Still missing the point

Today's Dominion Post editorial is about the Kahui twins and the Kahui family. It runs through the all too familiar list of high-profile child murders and concludes;

Many of their cases have common features: alcohol and drug abuse, lifestyles fuelled by crime and benefits, mothers with children to different fathers, delays in seeking medical help and a refusal to cooperate with police once a crime has been discovered. Many, too, occurred within Maori families.

Maori are not alone in abusing their children. Every culture has its dirty secrets, but there is no escaping the fact that Maori children are disproportionately represented among the victims.

Maori Party co-leader Pita Sharples says this is because Maori are over-represented in poverty-stricken and under-achieving communities.

He may be right, but that is an explanation, not a solution. The killing will not stop till relatives and neighbours of mistreated children recognise that they owe their loyalty to society's most vulnerable members, not to those who abuse them.


Again this misses the hub of the matter.
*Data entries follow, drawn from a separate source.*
(** [active.remove(x)]: drop the first element equal to [x]. *)
Fixpoint remove_first (x : SessionDemand) (l : list SessionDemand) : list SessionDemand :=
  match l with
  | [] => []
  | y :: l' => if decide (y = x) then l' else y :: remove_first x l'
  end.

Definition sum_min (l : list SessionDemand) : Z := sumZ (min_w <$> l).

(** [while active and sum(min_w) > limit_w]; dropped sessions come out in the
    order they are dropped. *)
Fixpoint preempt (fuel : nat) (limit_w : Z) (active : list SessionDemand)
  : list SessionDemand * list SessionDemand :=
  match fuel, active with
  | S fuel', first :: rest =>
      if limit_w <? sum_min active then
        let drop := newest first rest in
        let '(dropped, kept) := preempt fuel' limit_w (remove_first drop active) in
        (drop :: dropped, kept)
      else ([], active)
  | _, _ => ([], active)
  end.

(** [sorted(sessions, key=..., reverse=True)]: stable, newest first. *)
Fixpoint insert_newest (s : SessionDemand) (l : list SessionDemand) : list SessionDemand :=
  match l with
  | [] => [s]
  | t :: l' => if newer_or_same s t then s :: t :: l' else t :: insert_newest s l'
  end.

Definition newest_first (l : list SessionDemand) : list SessionDemand :=
  foldr insert_newest [] l.

(** ** Distribution *)

(** One pass of the inner [for]: sessions whose nominal power fits the share
    are settled, the others stay unassigned. *)
Fixpoint share_round (equal_share : Z) (unassigned : list SessionDemand)
    (allocated : gmap Z Z) (budget : Z) : gmap Z Z * Z * list SessionDemand :=
  match unassigned with
  | [] => (allocated, budget, [])
  | s :: rest =>
      if nominal_w s <=? equal_share
      then share_round equal_share rest (<[session_id s := nominal_w s]> allocated)
             (budget - nominal_w s)
      else
        let '(allocated', budget', still) := share_round equal_share rest allocated budget in
        (allocated', budget', s :: still)
  end.

Definition assign_all (w : Z) (l : list SessionDemand) (allocated : gmap Z Z) : gmap Z Z :=
  foldl (λ m s, <[session_id s := w]> m) allocated l.

(** [for s in unassigned: allocated[id] = allocated.get(id, 0)] *)
Definition keep_or_zero (l : list SessionDemand) (allocated : gmap Z Z) : gmap Z Z :=
  foldl (λ m s, <[session_id s := default 0 (m !! session_id s)]> m) allocated l.

Fixpoint distribute (fuel : nat) (unassigned : list SessionDemand)
    (allocated : gmap Z Z) (budget : Z) : gmap Z Z :=
  match fuel, unassigned with
  | S fuel', _ :: _ =>
      if 0 <? budget then
        let equal_share := budget / Z.of_nat (length unassigned) in
        if equal_share =? 0 then
          keep_or_zero unassigned allocated
        else
          let '(allocated', budget', still) :=
            share_round equal_share unassigned allocated budget in
          if decide (length still = length unassigned)
          then assign_all equal_share still allocated'
          else distribute fuel' still allocated' budget'
      else allocated
  | _, _ => allocated
  end.

(** Sessions the loop left out get zero. *)
Definition fill_missing (active : list SessionDemand) (allocated : gmap Z Z) : gmap Z Z :=
  foldl (λ m s, match m !! session_id s with
                | Some _ => m | None => <[session_id s := 0]> m end) allocated active.

(** ** Classification *)

Definition classify (active : list SessionDemand) (allocated : gmap Z Z)
  : gmap Z Z * gmap Z Z * gmap Z Z :=
  foldl (λ '(dec, inc, unch) s,
    let target := default 0 (allocated !! session_id s) in
    if target <? current_w s then (<[session_id s := target]> dec, inc, unch)
    else if current_w s <? target then (dec, <[session_id s := target]> inc, unch)
    else (dec, inc, <[session_id s := target]> unch)) (∅, ∅, ∅) active.

(** [sum(allocated.values())] *)
Definition map_sum (m : gmap Z Z) : Z := sumZ (snd <$> map_to_list m).

Definition allocate (limit_w : Z) (active : list SessionDemand) : gmap Z Z :=
  fill_missing active (distribute (length active) active ∅ limit_w).

Definition preemption_text (n : nat) (limit_w : Z) : string :=
  ("Dừng " +:+ pretty n +:+ " phiên sạc mới nhất do hạ hạn mức giờ cao điểm (hạn mức " +:+
   pretty limit_w +:+ "W không đủ tải tối thiểu)")%string.

Definition phan_bo_cong_suat (limit_w : Z) (sessions : list SessionDemand)
  : AllocationResult :=
  match sessions with
  | [] => mkAllocation ∅ ∅ ∅ [] "" 0 false
  | _ :: _ =>
      if limit_w <=? 0 then
        mkAllocation ∅ ∅ ∅ (session_id <$> newest_first sessions)
          "Hạn mức trạm bằng hoặc nhỏ hơn 0W" 0 true
      else
        let '(dropped, active) := preempt (length sessions) limit_w sessions in
        match active with
        | [] =>
            mkAllocation ∅ ∅ ∅ (session_id <$> dropped)
              "Hạn mức không đủ duy trì mức sạc tối thiểu cho bất kỳ xe nào" 0 true
        | _ :: _ =>
            let allocated := allocate limit_w active in
            let '(dec, inc, unch) := classify active allocated in
            mkAllocation dec inc unch (session_id <$> dropped)
              (if decide (dropped = []) then "" else preemption_text (length dropped) limit_w)
              (map_sum allocated) false
        end
  end.

Definition target_of (r : AllocationResult) (sid : Z) : option Z :=
  match to_decrease r !! sid with
  | Some w => Some w
  | None => match to_increase r !! sid with
            | Some w => Some w | None => unchanged r !! sid end
  end.

Example phan_bo_ex1 :
  let r := phan_bo_cong_suat 20000
    [mkDemand 1 100 7000 7000 1380; mkDemand 2 200 0 22000 1380; mkDemand 3 300 6500 11000 1380] in
  (target_of r 1, target_of r 2, target_of r 3, allocated_total_w r, to_preempt r) =
  (Some 6666, Some 6666, Some 6666, 19998, []).
Proof. vm_compute. reflexivity. Qed.

Example phan_bo_ex2 :
  let r := phan_bo_cong_suat 3000
    [mkDemand 1 100 7000 7000 1380; mkDemand 2 200 0 22000 1380; mkDemand 3 300 6500 11000 1380] in
  (target_of r 1, target_of r 2, to_preempt r) = (Some 1500, Some 1500, [3]).
Proof. vm_compute. reflexivity. Qed.

(** ** Preemption: newest first, no further than needed *)

Lemma newer_refl a : newer_or_same a a = true.
Proof. unfold newer_or_same. lia. Qed.

Lemma newer_total a b : newer_or_same a b = true ∨ newer_or_same b a = true.
Proof. unfold newer_or_same. lia. Qed.

Lemma newer_trans a b c :
  newer_or_same a b = true → newer_or_same b c = true → newer_or_same a c = true.
Proof. unfold newer_or_same. lia. Qed.

#[local] Hint Resolve newer_refl : csms.

Definition newer (a b : SessionDemand) : Prop := newer_or_same a b = true.
(* ===== verification/Text.v ===== *)
(** * Text: the string operations the services use

    A string the program computes with is a sequence of code points below 256,
    one [ascii] each; [strip], [casefold] and [isalnum] follow Python's classes on
    that range. Fixed Vietnamese texts of the source appear as their UTF-8 bytes
    and are only stored. *)

From S2P Require Import Prelude.
From stdpp Require Export pretty.
From Stdlib Require Import Ascii.

Open Scope Z_scope.

Definition chars (s : string) : list ascii := String.list_ascii_of_string s.
Definition of_chars (l : list ascii) : string := String.string_of_list_ascii l.
Definition code (c : ascii) : Z := Z.of_nat (nat_of_ascii c).
Definition chr (n : Z) : ascii := ascii_of_nat (Z.to_nat n).

(** [str.isspace]: tab to carriage return, the separators 28-31, space, NEL, NBSP *)
Definition is_space (c : ascii) : bool :=
  let n := code c in
  ((9 <=? n) && (n <=? 13)) || ((28 <=? n) && (n <=? 32)) || (n =? 133) || (n =? 160).

Fixpoint drop_spaces (l : list ascii) : list ascii :=
  match l with
  | c :: l' => if is_space c then drop_spaces l' else l
  | [] => []
  end.

Definition strip (s : string) : string :=
  of_chars (reverse (drop_spaces (reverse (drop_spaces (chars s))))).

(** [str.lower] on ASCII letters, the ones of charger codes and e-mail addresses *)
Definition lower_char (c : ascii) : ascii :=
  if (65 <=? code c) && (code c <=? 90) then chr (code c + 32) else c.
Definition lower (s : string) : string := of_chars (lower_char <$> chars s).

(** [btrim(s) = '']: PostgreSQL's [btrim] removes spaces only. *)
Definition blank (s : string) : bool := forallb (λ c, code c =? 32) (chars s).

(** A text is its UTF-8 bytes: a character is a byte that continues no other and
    those that follow. [text_len] counts them, [text_take] is [s[:n]]. *)
Definition continues (c : ascii) : bool := Z.land (code c) 192 =? 128.
Definition text_len (s : string) : Z := Z.of_nat (length (filter (λ c, continues c = false) (chars s))).

Fixpoint take_points (n : nat) (l : list ascii) : list ascii :=
  match l with
  | [] => []
  | c :: r => if continues c then c :: take_points n r else match n with O => [] | S k => c :: take_points k r end
  end.
Definition text_take (n : nat) (s : string) : string := of_chars (take_points n (chars s)).

(** [str(n)] *)
Definition str_int (n : Z) : string := pretty n.

(** ** UUIDs *)

Definition hex_digit (d : Z) : ascii := chr (if d <? 10 then 48 + d else 87 + d).

(** The [n] low hexadecimal digits of [u], most significant first. *)
Fixpoint hex_digits (n : nat) (u : Z) : list ascii :=
  match n with
  | O => []
  | S n' => hex_digits n' (u / 16) ++ [hex_digit (u mod 16)]
  end.

(** [uuid.hex] *)
Definition uuid_hex (u : Z) : string := of_chars (hex_digits 32 u).

(** [str(uuid)] *)
Definition uuid_str (u : Z) : string :=
  let h := hex_digits 32 u in
  let dash := ["-"%char] in
  of_chars (take 8 h ++ dash ++ take 4 (drop 8 h) ++ dash ++ take 4 (drop 12 h) ++ dash ++
            take 4 (drop 16 h) ++ dash ++ drop 20 h).

Definition hex_value (c : ascii) : option Z :=
  let n := code c in
  if (48 <=? n) && (n <=? 57) then Some (n - 48)
  else if (97 <=? n) && (n <=? 102) then Some (n - 87) else None.

Definition hex_number (l : list ascii) : option Z :=
  foldl (λ acc c, a ← acc; d ← hex_value c; Some (16 * a + d)) (Some 0) l.

(** [UUID(s)] for a reference that must be canonical: every [s] for which
    [UUID(s)] raises, or is printed back differently, is [None]. *)
Definition canonical_uuid (s : string) : option Z :=
  let digits := filter (λ c, c ≠ "-"%char) (chars s) in
  if decide (length digits = 32%nat)
  then u ← hex_number digits; if decide (uuid_str u = s) then Some u else None
  else None.

(** ** Facts *)

Lemma chars_of_chars l : chars (of_chars l) = l.
Proof. apply String.list_ascii_of_string_of_list_ascii. Qed.
Lemma of_chars_chars s : of_chars (chars s) = s.
Proof. apply String.string_of_list_ascii_of_string. Qed.

#[global] Instance of_chars_inj : Inj (=) (=) of_chars.
Proof. intros l l' H. by rewrite <- (chars_of_chars l), H, chars_of_chars. Qed.

Definition no_space (l : list ascii) : Prop := Forall (λ c, is_space c = false) l.

Lemma drop_spaces_id l : no_space l → drop_spaces l = l.
Proof. destruct 1 as [|c l Hc Hl]; [done|]. simpl. by rewrite Hc. Qed.

Lemma strip_no_space s : no_space (chars s) → strip s = s.
Proof.
  intros H. unfold strip. rewrite (drop_spaces_id (chars s)) by done.
  rewrite drop_spaces_id, reverse_involutive; [apply of_chars_chars|by apply Forall_reverse].
Qed.

Lemma blank_strip s : blank s = true → strip s = ""%string.
Proof.
  unfold blank, strip. intros H. replace (drop_spaces (chars s)) with (@nil ascii); [done|].
  induction (chars s) as [|c l IH]; [done|]. simpl in *. apply andb_true_iff in H as [Hc Hl].
  assert (is_space c = true) as -> by (unfold is_space; apply Z.eqb_eq in Hc; by rewrite Hc). auto.
Qed.

Lemma drop_spaces_head l : match drop_spaces l with c :: _ => is_space c = false | [] => True end.
Proof. induction l as [|c l IH]; simpl; [done|]. by destruct (is_space c) eqn:E. Qed.

Lemma drop_spaces_fixed l :
  match l with c :: _ => is_space c = false | [] => True end → drop_spaces l = l.
Proof. destruct l as [|c l]; simpl; [done|]. by intros ->. Qed.

Lemma drop_spaces_suffix l : ∃ p, l = p ++ drop_spaces l.
Proof.
  induction l as [|c l [p IH]]; simpl; [by exists []|].
  destruct (is_space c); [exists (c :: p); simpl; by rewrite <- IH|by exists []].
Qed.

(** Stripping twice is stripping once. *)
Lemma strip_idemp s : strip (strip s) = strip s.
Proof.
  unfold strip. rewrite chars_of_chars. f_equal. set (a := drop_spaces (chars s)).
  set (b := drop_spaces (reverse a)).
  assert (drop_spaces (reverse b) = reverse b) as ->.
  { apply drop_spaces_fixed. destruct (drop_spaces_suffix (reverse a)) as [p Hp]. fold b in Hp.
    destruct (reverse b) as [|c r] eqn:E; [done|].
    assert (a = (c :: r) ++ reverse p) as Ha.
    { rewrite <- E, <- reverse_app, <- Hp. by rewrite reverse_involutive. }
    pose proof (drop_spaces_head (chars s)) as H. fold a in H. by rewrite Ha in H. }
  rewrite reverse_involutive. f_equal. apply drop_spaces_fixed, drop_spaces_head.
Qed.

(** Every character of a decimal text is a digit, but for a leading minus. *)
Lemma Forall_pretty_N (P : ascii → Prop) (n : N) : (∀ d, P (pretty_N_char d)) → Forall P (chars (pretty n)).
Proof.
  intros HP. unfold pretty, pretty_N. case_decide; [constructor; [apply (HP 0%N)|constructor]|].
  assert (∀ n s, Forall P (chars s) → Forall P (chars (pretty_N_go n s))) as Hgo.
  { intros m. induction (N.lt_wf_0 m) as [m _ IH]. intros s Hs.
    destruct (decide (m = 0)%N) as [->|Hm]; [by rewrite pretty_N_go_0|].
    rewrite pretty_N_go_step by lia. apply IH; [by apply N.div_lt; lia|]. simpl. by constructor. }
  apply Hgo. constructor.
Qed.

Lemma Forall_str_int (P : ascii → Prop) n : P "-"%char → (∀ d, P (pretty_N_char d)) → Forall P (chars (str_int n)).
Proof.
  intros Hm HP. unfold str_int, pretty, pretty_Z. destruct n; [constructor; [apply (HP 0%N)|constructor]|by apply Forall_pretty_N|].
  simpl. constructor; [done|by apply Forall_pretty_N].
Qed.

Lemma no_space_pretty_N (n : N) : no_space (chars (pretty n)).
Proof. apply Forall_pretty_N. intros d. unfold pretty_N_char. by repeat case_match. Qed.

Lemma str_int_strip n : strip (str_int n) = str_int n.
Proof. apply strip_no_space, Forall_str_int; [done|]. intros d. unfold pretty_N_char. by repeat case_match. Qed.

#[global] Instance str_int_inj : Inj (=) (=) str_int.
Proof. unfold str_int. apply _. Qed.

Lemma pretty_N_nonempty (n : N) : pretty n ≠ ""%string.
Proof.
  unfold pretty, pretty_N. case_decide as Hn; [done|].
  assert (∀ m s, s ≠ ""%string → pretty_N_go m s ≠ ""%string) as Hgo.
  { intros m. induction (N.lt_wf_0 m) as [m _ IH]. intros s Hs.
    destruct (decide (m = 0)%N) as [->|Hm]; [by rewrite pretty_N_go_0|].
    rewrite pretty_N_go_step by lia. apply IH; [by apply N.div_lt; lia|done]. }
  rewrite pretty_N_go_step by lia. by apply Hgo.
Qed.

Lemma str_int_nonempty n : str_int n ≠ ""%string.
Proof. unfold str_int, pretty, pretty_Z. destruct n; [done|apply pretty_N_nonempty|done]. Qed.

(** ** Round trip of canonical UUIDs *)

Lemma hex_digits_length n u : length (hex_digits n u) = n.
Proof. revert u. induction n; intros u; simpl; [done|]. rewrite length_app, IHn. simpl. lia. Qed.

(** The sixteen digits, checked one by one. *)
Lemma hex_digit_value d :
  0 ≤ d < 16 → hex_value (hex_digit d) = Some d ∧ hex_digit d ≠ "-"%char.
Proof.
  intros Hd. assert (forallb (λ d, bool_decide (hex_value (hex_digit d) = Some d ∧
    hex_digit d ≠ "-"%char)) (seqZ 0 16) = true) as H by (vm_compute; reflexivity).
  rewrite forallb_forall in H. specialize (H d). rewrite <- list_elem_of_In, elem_of_seqZ in H.
  apply (bool_decide_eq_true_1 _), H. lia.
Qed.

Lemma hex_digits_number n u : 0 ≤ u < 16 ^ Z.of_nat n → hex_number (hex_digits n u) = Some u.
Proof.
  unfold hex_number. revert u. induction n as [|n IH]; intros u Hu; simpl.
  { f_equal. simpl in Hu. lia. }
  rewrite Nat2Z.inj_succ, Z.pow_succ_r in Hu by lia.
  pose proof (Z.mod_pos_bound u 16 ltac:(lia)). pose proof (Z.div_mod u 16 ltac:(lia)).
  rewrite foldl_app, IH by lia. simpl. rewrite (proj1 (hex_digit_value (u mod 16) ltac:(lia))).
  simpl. f_equal. lia.
Qed.

Lemma hex_digits_no_dash n u : Forall (λ c, c ≠ "-"%char) (hex_digits n u).
Proof.
  revert u. induction n as [|n IH]; intros u; simpl; [constructor|].
  apply Forall_app. split; [apply IH|]. repeat constructor.
  apply hex_digit_value, Z.mod_pos_bound. lia.
Qed.

Lemma filter_no_dash l : Forall (λ c, c ≠ "-"%char) l → filter (λ c, c ≠ "-"%char) l = l.
Proof. induction 1 as [|c l Hc Hl IH]; [done|]. rewrite filter_cons. case_decide; [by rewrite IH|done]. Qed.

Lemma uuid_str_digits u : filter (λ c, c ≠ "-"%char) (chars (uuid_str u)) = hex_digits 32 u.
Proof.
  unfold uuid_str. rewrite chars_of_chars, !filter_app.
  pose proof (hex_digits_no_dash 32 u) as H. set (h := hex_digits 32 u) in *.
  assert (∀ k, Forall (λ c, c ≠ "-"%char) (drop k h)) as Hd by (intros; by apply Forall_drop).
  assert (∀ k l, Forall (λ c, c ≠ "-"%char) l → Forall (λ c, c ≠ "-"%char) (take k l)) as Ht
    by (intros; by apply Forall_take).
  rewrite (filter_no_dash (take 8 h)), (filter_no_dash (take 4 (drop 8 h))),
    (filter_no_dash (take 4 (drop 12 h))), (filter_no_dash (take 4 (drop 16 h))),
    (filter_no_dash (drop 20 h)) by auto.
  change (filter _ ["-"%char]) with (@nil ascii). rewrite !app_nil_l.
  replace (drop 20 h) with (drop 4 (drop 16 h)) by (by rewrite drop_drop).
  rewrite (take_drop 4 (drop 16 h)).
  replace (drop 16 h) with (drop 4 (drop 12 h)) by (by rewrite drop_drop).
  rewrite (take_drop 4 (drop 12 h)).
  replace (drop 12 h) with (drop 4 (drop 8 h)) by (by rewrite drop_drop).
  by rewrite (take_drop 4 (drop 8 h)), take_drop.
Qed.

Lemma canonical_uuid_str u : 0 ≤ u < 2 ^ 128 → canonical_uuid (uuid_str u) = Some u.
Proof.
  intros Hu. unfold canonical_uuid. rewrite uuid_str_digits, hex_digits_length, hex_digits_number by done.
  case_decide as H32; [|done]. unfold mbind, option_bind. by case_decide.
Qed.

Lemma canonical_uuid_Some s u : canonical_uuid s = Some u → uuid_str u = s.
Proof.
  unfold canonical_uuid. case_decide; [|done]. destruct (hex_number _) as [u'|]; simpl; [|done].
  case_decide; [|done]. congruence.
Qed.

Lemma uuid_str_strip u : strip (uuid_str u) = uuid_str u.
Proof.
  apply strip_no_space, Forall_forall. intros c Hc. destruct (decide (c = "-"%char)) as [->|Hne]; [done|].
  assert (c ∈ hex_digits 32 u) as Hin by (rewrite <- uuid_str_digits; by apply list_elem_of_filter).
  clear Hc. revert u Hin. generalize 32%nat. intros n. induction n as [|n IH]; intros u; simpl; [set_solver|].
  rewrite elem_of_app, list_elem_of_singleton. intros [H| ->]; [by apply (IH (u / 16))|].
  assert (forallb (λ d, negb (is_space (hex_digit d))) (seqZ 0 16) = true) as H by (vm_compute; reflexivity).
  rewrite forallb_forall in H. specialize (H (u mod 16)). rewrite <- list_elem_of_In, elem_of_seqZ in H.
  pose proof (Z.mod_pos_bound u 16 ltac:(lia)). by apply negb_true_iff, H.
Qed.

(** A text of ASCII characters has as many characters as bytes. *)
Lemma text_len_ascii s : Forall (λ c, continues c = false) (chars s) → text_len s = Z.of_nat (length (chars s)).
Proof.
  intros H. unfold text_len. f_equal. f_equal. induction H as [|c l Hc Hl IH]; [done|]. rewrite filter_cons, decide_True by done. by rewrite IH.
Qed.

Lemma str_int_len n : text_len (str_int n) = Z.of_nat (length (chars (str_int n))).
Proof. apply text_len_ascii, Forall_str_int; [done|]. intros d. unfold pretty_N_char. by repeat case_match. Qed.

Lemma continues_digits n u : Forall (λ c, continues c = false) (hex_digits n u).
Proof.
  revert u. induction n as [|n IH]; intros u; simpl; [constructor|]. apply Forall_app. split; [apply IH|]. constructor; [|constructor].
  assert (forallb (λ d, negb (continues (hex_digit d))) (seqZ 0 16) = true) as H by (vm_compute; reflexivity).
  rewrite forallb_forall in H. specialize (H (u mod 16)). rewrite <- list_elem_of_In, elem_of_seqZ in H.
  pose proof (Z.mod_pos_bound u 16 ltac:(lia)). by apply negb_true_iff, H.
Qed.

Lemma uuid_str_len u : text_len (uuid_str u) = 36.
Proof.
  rewrite text_len_ascii; unfold uuid_str; rewrite chars_of_chars.
  - rewrite !length_app, !length_take, !length_drop, hex_digits_length. reflexivity.
  - repeat (apply Forall_app; split); try (by repeat constructor); auto using Forall_take, Forall_drop, continues_digits.
Qed.
(* ===== verification/Store.v ===== *)
(** * Store: the database the services work on

    The SQLAlchemy models of [wallet/models.py], [wallet/topup_models.py],
    [platform/audit/models.py], [identity/models.py], [stations/models.py],
    [pricing/models.py], [charging/models.py], [billing/models.py] and
    [driver_notifications/models.py], with the columns the modelled operations
    read or write. A table looked up by primary key is a [gmap]; a table that is
    only appended to and scanned is a list in insertion order. [CHECK]
    constraints over fixed word lists are inductive types. UUIDs and identity
    columns are integers drawn from [next_id]; [db_now] is the clock of the
    running transaction. A service is a computation in [M Db Exn]; a coroutine
    that raises leaves the database as it was at that point, and the
    surrounding [savepoint] or request transaction restores it. *)

From S2P Require Import Prelude Clock.

(** ** Words *)

Inductive WalletStatus := active | locked.
Inductive EntryType :=
  | gateway_topup | manual_topup | charging_debit | adjustment | reservation_fee.
Inductive AuditAction := cache_repaired | adjustment_authorized.
Inductive TopupStatus := pending | succeeded | failed | cancelled | needs_review.
Inductive SettlementReason := debited | zero_invoice | legacy_exempt.
Inductive LineType := energy_line | idle_line.
Inductive NotifyKind := notify_stop | notify_idle | notify_invoice.
Inductive EmailStatus := email_pending | email_sending | email_sent.
Inductive PowerState :=
  | pw_disabled | pw_bootstrap | pw_ready | pw_applying | pw_degraded | pw_disable_pending.
(** [ck_reservation_status] *)
Inductive RStatus :=
  | rv_pending | rv_uncertain | rv_active | rv_cancel_pending | rv_expiry_release_pending
  | rv_consumed | rv_cancelled | rv_rejected | rv_expired.
Inductive FeeDecision := fee_pending | fee_legacy_exempt | fee_waived | fee_charged | fee_review.
Inductive RAction := ReserveNow | CancelReservation.
Inductive AlertStatus := alert_open | alert_acknowledged | alert_closed.
Inductive AlertEmailStatus := ae_pending | ae_sending | ae_retry | ae_sent | ae_failed.
Inductive RCommandStatus := rm_queued | rm_sending | rm_done | rm_uncertain | rm_suppressed.

#[export] Instance WalletStatus_dec : EqDecision WalletStatus.
Proof. solve_decision. Defined.
#[export] Instance EntryType_dec : EqDecision EntryType.
Proof. solve_decision. Defined.
#[export] Instance AuditAction_dec : EqDecision AuditAction.
Proof. solve_decision. Defined.
#[export] Instance TopupStatus_dec : EqDecision TopupStatus.
Proof. solve_decision. Defined.
#[export] Instance SettlementReason_dec : EqDecision SettlementReason.
Proof. solve_decision. Defined.
#[export] Instance LineType_dec : EqDecision LineType.
Proof. solve_decision. Defined.
#[export] Instance EmailStatus_dec : EqDecision EmailStatus.
Proof. solve_decision. Defined.
#[export] Instance PowerState_dec : EqDecision PowerState.
Proof. solve_decision. Defined.
#[export] Instance RStatus_dec : EqDecision RStatus.
Proof. solve_decision. Defined.
#[export] Instance FeeDecision_dec : EqDecision FeeDecision.
Proof. solve_decision. Defined.
#[export] Instance RAction_dec : EqDecision RAction.
Proof. solve_decision. Defined.
#[export] Instance AlertStatus_dec : EqDecision AlertStatus.
Proof. solve_decision. Defined.
#[export] Instance AlertEmailStatus_dec : EqDecision AlertEmailStatus.
Proof. solve_decision. Defined.
#[export] Instance RCommandStatus_dec : EqDecision RCommandStatus.
Proof. solve_decision. Defined.
#[export] Instance NotifyKind_dec : EqDecision NotifyKind.
Proof. solve_decision. Defined.

(** The values a payload can hold: [JFloat m e] is the finite float [m * 2 ^ e],
    [JOther] a Python value of any type that JSON does not have. *)
Inductive Json :=
  | JNull | JBool (b : bool) | JInt (n : Z) | JFloat (m e : Z) | JStr (s : string)
  | JList (l : list Json) | JObj (fields : list (string * Json)) | JOther.

(** A reply to a charger's call ([ocpp/frames.py]): its payload, or an error code. *)
Inductive Reply :=
  | CallResult (message_id : string) (payload : list (string * Json))
  | CallError (message_id code description : string).

(** ** Exceptions the services raise *)

Inductive Exn :=
  | ValueError | TypeError | LookupError | AssertionError | KeyError
  | IntegrityError (constraint : string)
  | WalletNotFoundError | WalletLockedError | WalletOwnershipError
  | WalletLedgerConflictError | ManualTopupRequestConflictError | WalletAmountError
  | WalletAdjustmentAuditError | WalletAdminRequiredError
  | WalletReconciliationError (checks : list string)
  | WalletDriverRequiredError | ManualTopupReasonError
  | TariffNotFoundError | TariffEffectiveDateError | TariffDuplicateDateError
  | TariffImmutableError | TariffBandsError | PowerBandsError | StationOwnershipDeniedError
  | InvalidInvoice (reason : string) | InvoiceSessionNotFoundError
  | DecimalOverflow | DataError | OperationalError | HTTPException (status_code : Z) | RuntimeError
  | InvalidCredentialsError | LoginLockedError
  | StationTimezoneLockedError | StationIdempotencyConflictError | ChargePointCodeAlreadyExistsError | ChargePointCodeLockedError
  | ChargePointOwnershipDeniedError | ConnectorConfigurationNotFoundError.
Again we are seeing the responsibility shifted to people other than the mother and father. The killing will not stop until those individuals bringing babies into the world make a commitment to them. But too often they are too young themselves; too consumed with having a good time whether that's getting on the piss, partying, taking off to play the pokies, smoking P. It's all about escaping life and responsibility. What is the reward for behaving any differently? Loneliness (a baby isn't much company), ostracism (you can't hold your piss) hostility (you're a nark).

It is no good appealing to the cuzzies when it is quite likely they are the source of malevolent 'peer pressure'. Where the whanau is any good the babies have long gone usually to grandma.

It takes an incredibly strong individual to raise a child well in this sort of environment and the fact is there just aren't that many to be found. Lifestyle welfare has created a feckless and inhospitable setting for children. Caring 'relatives and neighbours' can't compete with it.

3 comments:

Anonymous said...

Which is why we need a family responsibility bill

We really have no idea how far to the left NZ has gone.

If the twins had been workers or customers in a company, NZ's crazy nanny-state health and safety laws would mean that the managers of the company would have been criminally liable for murder and they would have been jailed for it: the standards and responsibilities are absolutely clear!

This is yet another example of state interference and pointless red tape - customers and workers are adults, choose to work, choose to take the risks, and are paid a salary.

But the twins are not adults, they are children, they don't choose their parents, don't choose the risks, and receive no advantage for the upbringing (at least if they survive to turn 18 when they get paid by the government for being "disadvantaged" for the rest of their lives).


Corporate nannyism, OHS RMA etc should just be abolished
But the same standards need to be introduced for family responsibility. Your kids die when you're looking after them? You're guilty by definition: go to jail. Your kids don't behave, tag, beat people up, happy slap? you're guilty by definition: go to jail. Your kids can't pay for their school fees or drugs or are bludging. Your responsibility!

Anonymous said...

We don't need another law! What we need is to stop giving these guys a free ride. Don't pay them to have babies, don't pay for their idle life-style and charge and punish them for breaking the law and drugging. There are enough laws to do this.

In the long term we will be doing them a favour.

And it is time to get rid of the white man's burden, of guilt about darker races. They are just as capable - although less willing in the face of all they can get for nothing.

Anonymous said...

Hello ... I worked in the then Valuation Dept (Now Quotable Value)
from 1959 to about 1981. During this period thousands of poor people got into a State House. I put many of the subdivisons on the Valuation Dept plans helped by a Valuer. He turned to me one day and said "Ted ... This will create a breeding ground for crime."
How true this turned out to be. I am not putting the State Tenants down merely recording what happened.